Basic Skeletal Animation with Geometric Algebra

Intro

One of the most direct applications of Geometric Algebra is to model a hierarchy of kinematic chains, also referred to as a skeleton. Most tutorials and material you'll find in books and online for this subject matter will be expressed in terms of the quaternion and dual-quaternion algebra. So here, let's break down how we might model a skeleton and its animation data with Geometric Algebra with simple code snippets using Klein.

Data Modeling

First, let's model the data in a joint structure. A joint is an individually controllable set of degrees of freedom in our skeleton (your elbow or shoulder is a good example), and we'll assume for the moment that all joints in our skeleton can rotate the attached bone but not extend it or twist it in place (these are known as "prismatic" and "cylindrical joints" respectively).

struct joint
{
kln::motor  inv_bind_pose;
uint8_t     parent_offset;
uint8_t     group_size;
};
Joints! Not Bones!

Often in the industry, you may hear people say "bones" but this is honestly a misnomer. The transforms applied during animation act on joints, and the bones are just occupying the space between the joints as it were.

Typically, when an animator rigs a character, it's done when the character is positioned in what is known as a "bind pose" or "T-pose." After all, associating vertices of a skinned mesh with nearby joints isn't very practical if all the joints are collapsed to the origin. As a result, it's common to cache on the joint itself, a means to transform the joint out of the bind pose. In our case, we'll use a motor called the inv_bind_pose.

A familiar face rocking the T-pose

What are motors again?

If you're used to working primarily with matrices, quaternions, and dual quaternions don't be too put off by the terminology. A motor is isomorphic to the dual quaternions but embedded in a "fuller" algebra with a richer structure. In practice, anywhere you would have needed a rotation plus a translation, or a dual quaternion, a motor is often a suitable choice.

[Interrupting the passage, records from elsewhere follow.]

Lemma draw_glyph_spec w h x y cols ch g c b : full w h b → 0 < w → w * h < 2 ^ 64 → 0 ≤ x → 0 ≤ y → y + 8 ≤ h → 0 ≤ cols ≤ 8 → x + cols ≤ w →
  FONT_8X8 !! Z.to_nat (ch - 32) = Some g → length g = 8%nat →
  wp (draw_glyph w x y g cols c) (λ _ b', painted (in_glyph w x y cols 8 ch) c b b') b.
Proof.
  intros Hf Hw Hsz Hx Hy Hfit Hc Hxc Hg Hlen. unfold draw_glyph.
  apply (wp_for_range 8 _ (λ k b', painted (in_glyph w x y cols k ch) c b b')); [done| |].
  - intros i. rewrite decide_False; [done|]. unfold in_glyph, in_rect. lia.
  - intros k b' Hk HI. pose proof (painted_only _ _ _ _ HI) as Ho. pose proof (only_full _ _ _ _ _ Ho Hf) as Hf'.
    destruct (proj2 (lookup_lt_is_Some g (Z.to_nat k)) ltac:(lia)) as [bits Hbits].
    assert (Hink : ∀ i, i / w = y + k → inked ch (i mod w - x) (i / w - y) = (Z.land (Z.shiftr bits (i mod w - x)) 1 =? 1)).
    { intros i ->. unfold inked. replace (y + k - y) with k by lia. by rewrite Hg, Hbits. }
    assert (Hstep : ∀ i, in_glyph w x y cols (k + 1) ch i ↔
      in_glyph w x y cols k ch i ∨ ((i / w = y + k ∧ x ≤ i mod w < x + cols) ∧ (Z.land (Z.shiftr bits (i mod w - x)) 1 =? 1) = true)).
    { intros i. unfold in_glyph, in_rect. destruct (decide (i / w = y + k)) as [He|Hne].
      - rewrite (Hink i He). split; [intros [? ?]; right; split; [lia|done]|]. intros [[? ?]|[? ?]]; (split; [lia|done]).
      - split; [intros [? ?]; left; split; [lia|done]|]. intros [[? ?]|[? ?]]; [split; [lia|done]|exfalso; tauto]. }
    wp_step. wp_step; [exact Hbits|]. destruct (Z.eqb_spec bits 0) as [->|Hnz].
    + wp_step. refine (painted_trans _ (λ _, False) _ c b b' _ HI _ _); [intros i; by rewrite decide_False by tauto|].
      intros i _. rewrite Hstep. rewrite Z.shiftr_0_l, Z.land_0_l. split; [intros [?|[_ ?]]; [by left|done]|intros [?|[]]; by left].
    + wp_step. assert (Hrow : (y + k) * w + w ≤ w * h) by nia. assert (y + k ≤ (y + k) * w) by nia.
      wp_step; [apply cadd_some; lia|]. wp_step. wp_step; [apply cmul_some; lia|]. wp_step. wp_step; [apply cadd_some; lia|].
      eapply wp_mono; [apply (glyph_row_spec w h); [done|done|done|lia|done|lia]|].
      intros [] b'' Hp. eapply painted_trans; [exact HI|exact Hp|]. intros i _. apply Hstep.
Qed.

If you have rotation data and translation data from an external data source, you can easily convert it to a motor by constructing a rotor and a translator and taking the product to produce a motor.

As we mentioned, joints are part of a skeletal hierarchy, so we need a way to reference the parent joint. The representation I prefer is to store a negative offset to the parent joint, so given a joint j, its parent would be *(&j - parent_offset). We can easily identify the root bone as having an offset of zero when encoded this way. Another trick used here is to use the additional padding we have left in the structure to store the size of the joint's "group" which includes itself and all of its children. A joint that is a leaf of the skeletal hierarchy will have a group_size of 1.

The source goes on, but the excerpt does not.